Trunk coordination in healthy and chronic nonspecific low back pain subjects during repetitive flexion–extension tasks: Effects of movement asymmetry, velocity and load

• Published in: Human movement science Vol. 45; pp. 182 - 192
• Main Authors: Mokhtarinia, Hamid Reza, Sanjari, Mohammad Ali, Chehrehrazi, Mahshid, Kahrizi, Sedigheh, Parnianpour, Mohamad
• Format: Journal Article
• Language: English
• Published: Netherlands Elsevier B.V 01.02.2016
• Subjects: Adult; Back Pain - physiopathology; Back Pain - rehabilitation; Biomechanical Phenomena - physiology; Biomechanics; Continuous relative phase; Deviation phase; Dynamical systems; Female; Functional Laterality - physiology; Humans; Kinematics; Lumbar Vertebrae - physiopathology; Male; Pelvis - physiopathology; Psychomotor Performance - physiology; Reaction Time - physiology; Weight-Bearing - physiology; Young Adult; Biomechanics; Continuous relative phase; Dynamical systems; Deviation phase; Kinematics
• ISSN: 0167-9457; 1872-7646
• DOI: 10.1016/j.humov.2015.11.007

•Lumbar–pelvis coordination was more phase-locked in CNSLBP subjects.•Coordination variability was lower during asymmetric/high velocity conditions in CNSLBP.•CNSLBP subjects were not as variable as controls during no-load conditions.•Coordination variability was higher during asymmetric and low velocity conditions.

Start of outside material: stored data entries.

(* ===== verification/Layer.v ===== *)
(** * Layers as disks

    What a layer of the stack promises to the filter above it about the
    contents of the disk: [DiskLayer] states, for the operations a filter
    calls ([struct nbdkit_next_ops]), the bytes that reads return, what
    writing requests change and what is in stable storage, for requests that
    respect the layer's block size.  A filter is verified by deriving the
    promises of its own operations from those of the next layer, so the
    results compose to stacks. *)

From S2P Require Import Prelude NbdProtocol Extents Exports Server Connections Backend Plugin Filter Bytes ExtentsQuery.

(** The size of a layer, its block size constraints and its FUA mode. *)
Record layer_limits : Type := LayerLimits {
  l_size : Z;
  l_minimum : Z;
  l_maximum : Z;
  l_can_fua : Z;
  l_can_fast_zero : bool;
}.

Implicit Types (k : layer_limits).

(** A non-empty part of the disk that is aligned to the minimum block size. *)
Definition aligned_range k (count offset : Z) : Prop :=
  0 <= offset /\ 0 < count <= UINT32_MAX /\ offset + count <= l_size k /\
  (l_minimum k | offset) /\ (l_minimum k | count).

(** The flags of a write, trim or zero request. *)
Definition write_flags k (flags : Z) : Prop :=
  clear flags NBDKIT_FLAG_FUA = 0 /\ (has flags NBDKIT_FLAG_FUA = true -> l_can_fua k <> NBDKIT_FUA_NONE).

Definition zero_flags k (flags : Z) : Prop :=
  clear flags (Z.lor (Z.lor NBDKIT_FLAG_MAY_TRIM NBDKIT_FLAG_FUA) NBDKIT_FLAG_FAST_ZERO) = 0 /\
  (has flags NBDKIT_FLAG_FUA = true -> l_can_fua k <> NBDKIT_FUA_NONE) /\
  (has flags NBDKIT_FLAG_FAST_ZERO = true -> l_can_fast_zero k = true).

Definition in_request (count offset x : Z) : Prop := offset <= x < offset + count.

#[global] Instance in_request_dec count offset x : Decision (in_request count offset x).
Proof. unfold in_request. apply _. Defined.

(** The error number of a request.  [ENOTSUP] is only for a zero request that
    is refused because it would not be fast: [backend_zero] asserts that no
    other request ends with it. *)
Definition errno_ok (err : Z) : Prop := err_ok err /\ err <> ENOTSUP.

Definition fails_errno (r err : Z) : Prop := errno_ok err /\ (r = -1 -> err <> 0).

(** Counts a refused fast zero request as a failure like any other. *)
Definition zero_err (flags r err : Z) : Z :=
  if ((r =? -1) && has flags NBDKIT_FLAG_FAST_ZERO && (err =? ENOTSUP))%bool then EIO else err.

Lemma errno_ok_0 : errno_ok 0.
Proof. split; [apply err_ok_0|done]. Qed.

Lemma succeeds_errno_ok r err : r <> -1 -> errno_ok err -> fails_errno r err.
Proof. by split. Qed.

Lemma fails_errno_const r err :
  ((0 <? err) && (err <=? INT32_MAX) && negb (err =? ENOTSUP))%bool = true -> fails_errno r err.
Proof. unfold fails_errno, errno_ok, err_ok. lia. Qed.

Lemma zero_err_ok flags r err : r <> -1 -> zero_err flags r err = err.
Proof. intros Hr. unfold zero_err. by rewrite (proj2 (Z.eqb_neq r (-1)) Hr). Qed.

Lemma zero_err_slow flags r err : has flags NBDKIT_FLAG_FAST_ZERO = false -> zero_err flags r err = err.
Proof. intros Hf. unfold zero_err. by rewrite Hf, andb_false_r. Qed.

Lemma zero_err_fast flags : has flags NBDKIT_FLAG_FAST_ZERO = true -> zero_err flags (-1) ENOTSUP = EIO.
Proof. intros Hf. unfold zero_err. by rewrite Hf. Qed.

Lemma zero_err_errno_ok flags r err : errno_ok err -> zero_err flags r err = err.
Proof.
  intros [_ H]. unfold zero_err. rewrite (proj2 (Z.eqb_neq err ENOTSUP) H), andb_false_r. done.
Qed.

#[export] Hint Resolve errno_ok_0 succeeds_errno_ok : nbdkit.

Multiple joint interactions are critical to produce stable coordinated movements and can be influenced by low back pain and task conditions. Inter-segmental coordination pattern and variability were assessed in subjects with and without chronic nonspecific low back pain (CNSLBP). Kinematic data were collected from 22 CNSLBP and 22 healthy volunteers during repeated trunk flexion–extension in various conditions of symmetry, velocity, and loading; each at two levels. Sagittal plane angular data were time normalized and used to calculate continuous relative phase for each data point. Mean absolute relative phase (MARP) and deviation phase (DP) were derived to quantify lumbar–pelvis and pelvis–thigh coordination patterns and variability. Statistical analysis revealed more in-phase coordination pattern in CNSLBP (p=0.005). There was less adaptation in the DP for the CNSLBP group, as shown by interactions of Group by Load (p=.008) and Group by Symmetry by Velocity (p=.03) for the DP of pelvis–thigh and lumbar–pelvis couplings, respectively. Asymmetric (p<0.001) and loaded (p=0.04) conditions caused less in-phase coordination. Coordination variability was higher during asymmetric and low velocity conditions (p<0.001). In conclusion, coordination pattern and variability could be influenced by trunk flexion–extension conditions. CNSLBP subjects demonstrated less adaptability of movement pattern to the demands of the flexion–extension task.